It was just so much easier to live in darkness.
Guilt that obviously unconditional love didn’t work with Diane, because even as a kid, I knew that she was saying one thing but meant another. For instance, she told me that her life was an open book and that I could tell anyone anything I wanted, while at the same time insinuating that if I told anyone anything at any time, then she would pack up her toys and go home. Loving her was all about appeasement because what I wanted most in the world was to keep her happy so that she would open up to me. If she was mad, she would just shut down completely and it would be a struggle to get her to hear me, even as a teenager. My words were large, even then, because I found that she wouldn’t hear me if I didn’t speak up. I promise you, I was the fucking Neville Chamberlain of children.

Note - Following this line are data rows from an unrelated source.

(* ===== verification/LoadBalancers.v ===== *)
(** * LoadBalancers: HAProxy clusters and EndpointSlices

    Models [updated-healthproxy/src/haproxy.rs] and [endpointslice.rs]: the two implementations of
    the [LoadBalancer] interface.  HAProxy's Runtime API, the resolver and the API server are
    outside: the first is a class of documented laws, the others answer as their environment says.
    The two families' slices are one pair; labels, ports and log lines are not modelled. *)
From S2P Require Import Prelude Identity Maps Releases Dataflow Telemetry Window Rollout Assign.
From S2P Require Import Assignment Groups Publication Inputs Inventory IpAddr Backend FleetReports HealthProxy.

#[local] Open Scope N_scope.

(** ** HAProxy *)

Definition FANOUT_CONCURRENCY : nat := 32.
(** Milliseconds. *)
Definition RECONCILE_TIMEOUT : N := 10000.
Definition RUNTIME_API_TIMEOUT : N := 3000.
Definition HAPROXY_BUFSIZE : N := 16384.
Definition MAX_BATCH_BYTES : N := HAPROXY_BUFSIZE / 2.
Definition RUNTIME_API_RESPONSE_LIMIT : N := 8 * 1024.

Definition exchange_timeout (instances : nat) : N :=
  let waves := Nat.max (div_ceil instances FANOUT_CONCURRENCY) 1 in
  N.min RUNTIME_API_TIMEOUT (RECONCILE_TIMEOUT / N.of_nat waves).

Definition desired_state (ready : bool) : string := if ready then "ready" else "drain".

Definition line_bytes (batch : N) : N := batch + 1.

Definition SEPARATOR : string := "; ".

(** [set server {backend}/{node} state {state}] *)
Definition state_command (backend : string) (m : Member) : string :=
  String.append "set server " (String.append backend (String "/" (String.append (mb_node m)
    (String.append " state " (desired_state (mb_ready m)))))).

(** The batches, the last one first. *)
Fixpoint batch_commands (batches commands : list string) : list string :=
  match commands with
  | [] => batches
  | command :: commands =>
      batch_commands
        (match batches with
         | batch :: rest =>
             if line_bytes (str_len batch + str_len SEPARATOR + str_len command) <=? MAX_BATCH_BYTES
             then String.append batch (String.append SEPARATOR command) :: rest
             else command :: batches
         | [] => [command]
         end) commands
  end.

Definition state_batches (backend : string) (members : list Member) : list string :=
  rev (batch_commands [] (state_command backend <$> members)).

(** [str::trim] of every line leaves nothing: the text is white space throughout. *)
Fixpoint is_blank (s : string) : bool :=
  match s with
  | EmptyString => true
  | String c rest =>
      if is_ascii_whitespace c then is_blank rest
      else match rest with
           | EmptyString => false
           | String d rest =>
               if two_byte_space c d then is_blank rest
               else match rest with
                    | EmptyString => false
                    | String e rest => three_byte_space c d e && is_blank rest
                    end
           end
  end.

(** [response_error(response).is_some()] *)
Definition response_error (response : string) : bool := negb (is_blank response).

(** The Runtime API: what one line does to an instance and answers.  A semicolon ends a command;
    setting the state of a declared server answers nothing and changes that server alone; naming any
    other server is answered with a complaint in ASCII and changes nothing. *)
Class RuntimeApi : Type := {
  instance : Type;
  server_state : instance → string → string → option string;
  run_line : string → instance → string * instance;
  run_line_semicolon : ∀ first rest i, string_forallb (λ c, negb (bool_decide (c = ";"%char))) first = true →
    run_line (String.append first (String.append SEPARATOR rest)) i
    = let '(answer, i) := run_line first i in
      let '(answer', i) := run_line rest i in (String.append answer answer', i);
  run_line_declared : ∀ backend m i old, is_balancer_safe backend = true → is_balancer_safe (mb_node m) = true →
    server_state i backend (mb_node m) = Some old →
    (run_line (state_command backend m) i).1 = EmptyString
    ∧ ∀ b s, server_state (run_line (state_command backend m) i).2 b s
             = if decide (b = backend ∧ s = mb_node m) then Some (desired_state (mb_ready m)) else server_state i b s;
  run_line_undeclared : ∀ backend m i, is_balancer_safe backend = true → is_balancer_safe (mb_node m) = true →
    server_state i backend (mb_node m) = None →
    string_existsb (byte_in 33 126) (run_line (state_command backend m) i).1 = true
    ∧ ∀ b s, server_state (run_line (state_command backend m) i).2 b s = server_state i b s;
}.

Section haproxy.
Context `{!RuntimeApi} (backend : string).

(** One exchange: the line was run and its answer read, or the answer was lost, or it never ran. *)
Inductive exchange : Type := Answered | AnswerLost | NeverRan.

(** [run_commands]: batches in order until one exchange fails or the budget is spent; the answers,
    when all were read. *)
Fixpoint run_commands (exchanges : list exchange) (batches : list string) (i : instance) {struct batches} : option string * instance :=
  match batches with
  | [] => (Some EmptyString, i)
  | batch :: batches =>
      match exchanges with
      | Answered :: exchanges =>
          let '(answer, i) := run_line batch i in
          if str_len answer <=? RUNTIME_API_RESPONSE_LIMIT then
            let '(answers, i) := run_commands exchanges batches i in
            (String.append answer <$> answers, i)
          else (None, i)
      | AnswerLost :: _ => (None, (run_line batch i).2)
      | NeverRan :: _ | [] => (None, i)
      end
  end.

Record HAProxyLb : Type := mkHAProxyLb {
  ha_managed : BTreeSet;
  ha_instances : list instance;
}.

(** [desired_members] *)
Definition desired_members (managed : BTreeSet) (observed : list Member) : list Member * BTreeSet :=
  match observed with
  | [] => ((λ node, mkMember node EmptyString false) <$> bt_elements managed, managed)
  | _ :: _ => (observed, list_to_set (mb_node <$> observed))
  end.

(** Every instance is programmed, whatever happens to the others. *)
Definition program_instance (batches : list string) (x : list exchange * instance) : bool * instance :=
  let '(answers, i) := run_commands x.1 batches x.2 in
  (match answers with Some answers => negb (response_error answers) | None => false end, i).

(** [reconcile]; the environment is the exchanges with each instance. *)
Definition haproxy_reconcile (env : list (list exchange)) (members : list Member) (lb : HAProxyLb) : bool * HAProxyLb :=
  let '(desired, managed) := desired_members (ha_managed lb) members in
  let batches := state_batches backend desired in
  match batches with
  | [] => (true, mkHAProxyLb managed (ha_instances lb))
  | _ :: _ =>
      let exchanges := env ++ replicate (length (ha_instances lb) - length env) [] in
      let outcomes := program_instance batches <$> zip exchanges (ha_instances lb) in
      let ok := forallb fst outcomes in
      (ok, mkHAProxyLb (if ok && bool_decide (members = []) then ∅ else managed) (snd <$> outcomes))
  end.

#[export] Instance haproxy_balancer : LoadBalancer := {|
  lb_state := HAProxyLb; lb_env := list (list exchange); lb_reconcile := haproxy_reconcile |}.

End haproxy.

(** *** Batches *)

Definition no_semicolon (s : string) : bool := string_forallb (λ c, negb (bool_decide (c = ";"%char))) s.

Lemma safe_no_semicolon name : is_balancer_safe name = true → no_semicolon name = true.
Proof.
  unfold is_balancer_safe, string_existsb, no_semicolon. intros Hs. apply andb_true_iff in Hs as [Hs _].
  apply andb_true_iff in Hs as [_ Hs]. by rewrite negb_involutive in Hs.
Qed.

Lemma state_command_no_semicolon backend m : is_balancer_safe backend = true → is_balancer_safe (mb_node m) = true →
  no_semicolon (state_command backend m) = true.
Proof.
  intros Hb%safe_no_semicolon Hm%safe_no_semicolon. unfold no_semicolon, state_command in *.
  rewrite string_forallb_app. cbn [string_forallb]. rewrite !string_forallb_app, Hb. cbn [string_forallb].
  rewrite string_forallb_app, Hm, string_forallb_app. by destruct (mb_ready m).
Qed.

(** White space holds no printable byte. *)
Lemma space_not_printable c d e :
  (is_ascii_whitespace c = true → byte_in 33 126 c = false)
  ∧ (two_byte_space c d = true → byte_in 33 126 c = false ∧ byte_in 33 126 d = false)
  ∧ (three_byte_space c d e = true → byte_in 33 126 c = false ∧ byte_in 33 126 d = false ∧ byte_in 33 126 e = false).
Proof.
  assert (∀ lo hi c, (126 < lo)%nat ∨ (hi < 33)%nat → byte_in lo hi c = true → byte_in 33 126 c = false) as Hout.
  { unfold byte_in. intros lo hi x Hor [Hlo%Nat.leb_le Hhi%Nat.leb_le]%andb_true_iff. apply andb_false_iff.
    destruct Hor; [right; apply Nat.leb_gt; lia|left; apply Nat.leb_gt; lia]. }
  unfold is_ascii_whitespace, two_byte_space, three_byte_space.
  split_and!; rewrite ?orb_true_iff, ?andb_true_iff, ?orb_true_iff; intros; destruct_or?; destruct_and?; destruct_or?;
    split_and?; (eapply Hout; [|eassumption]; lia).
Qed.

Lemma blank_not_printable s : is_blank s = true → string_existsb (byte_in 33 126) s = false.
Proof.
  unfold string_existsb. intros Hs. apply negb_false_iff. revert Hs.
  assert (∀ n s, (String.length s ≤ n)%nat → is_blank s = true → string_forallb (λ c, negb (byte_in 33 126 c)) s = true) as Hgo;
    [|by apply (Hgo (String.length s))].
  clear s. induction n as [|n IH]; intros [|c s] Hn Hs; try done; simpl in Hn; [lia|]. cbn [is_blank] in Hs. cbn [string_forallb].
  destruct (is_ascii_whitespace c) eqn:Hc.
  { rewrite (proj1 (space_not_printable c c c) Hc). apply IH; [lia|done]. }
  destruct s as [|d s]; [done|]. simpl in Hn. cbn [string_forallb]. destruct (two_byte_space c d) eqn:Hd.
  { destruct (proj1 (proj2 (space_not_printable c d c)) Hd) as [-> ->]. apply IH; [lia|done]. }
  destruct s as [|e s]; [done|]. simpl in Hn. cbn [string_forallb]. apply andb_true_iff in Hs as [He Hs].
  destruct (proj2 (proj2 (space_not_printable c d e)) He) as (-> & -> & ->). apply IH; [lia|done].
Qed.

She taught me how to treat her, which turned me into the type of kid that walked on a not-quite-frozen pond, never knowing if or when I’d fall through.
I stopped falling when I filled the hole she left in me with love for myself and my own abilities, rather than just the support person for hers. There is just still so much guilt because I thought that one day, I’d win. And by that, I mean I thought that things would be peaceful and hope for a better relationship would win out over the way we treat each other now, which is complete radio silence and it seems to be better for both of us all around. I am not sure that I would ever want contact with her again, because I know within myself that I could not stop her from stealing me again. We would lapse into old patterns like Laurel and Hardy. I don’t even want to try and clean up that hot mess anymore. We are done because I am done with thinking about it. It took everything I had for so long that I literally feel exhausted.
As if something was stolen from me, even if only by remote control………… and yet, I still feel guilty.
Bipolar sucks.
This is a very profound and enlightening post. Keep up the hard work in getting to know yourself, it’s probably the most important job any of us will ever have. And most of us don’t have the courage to do the delving.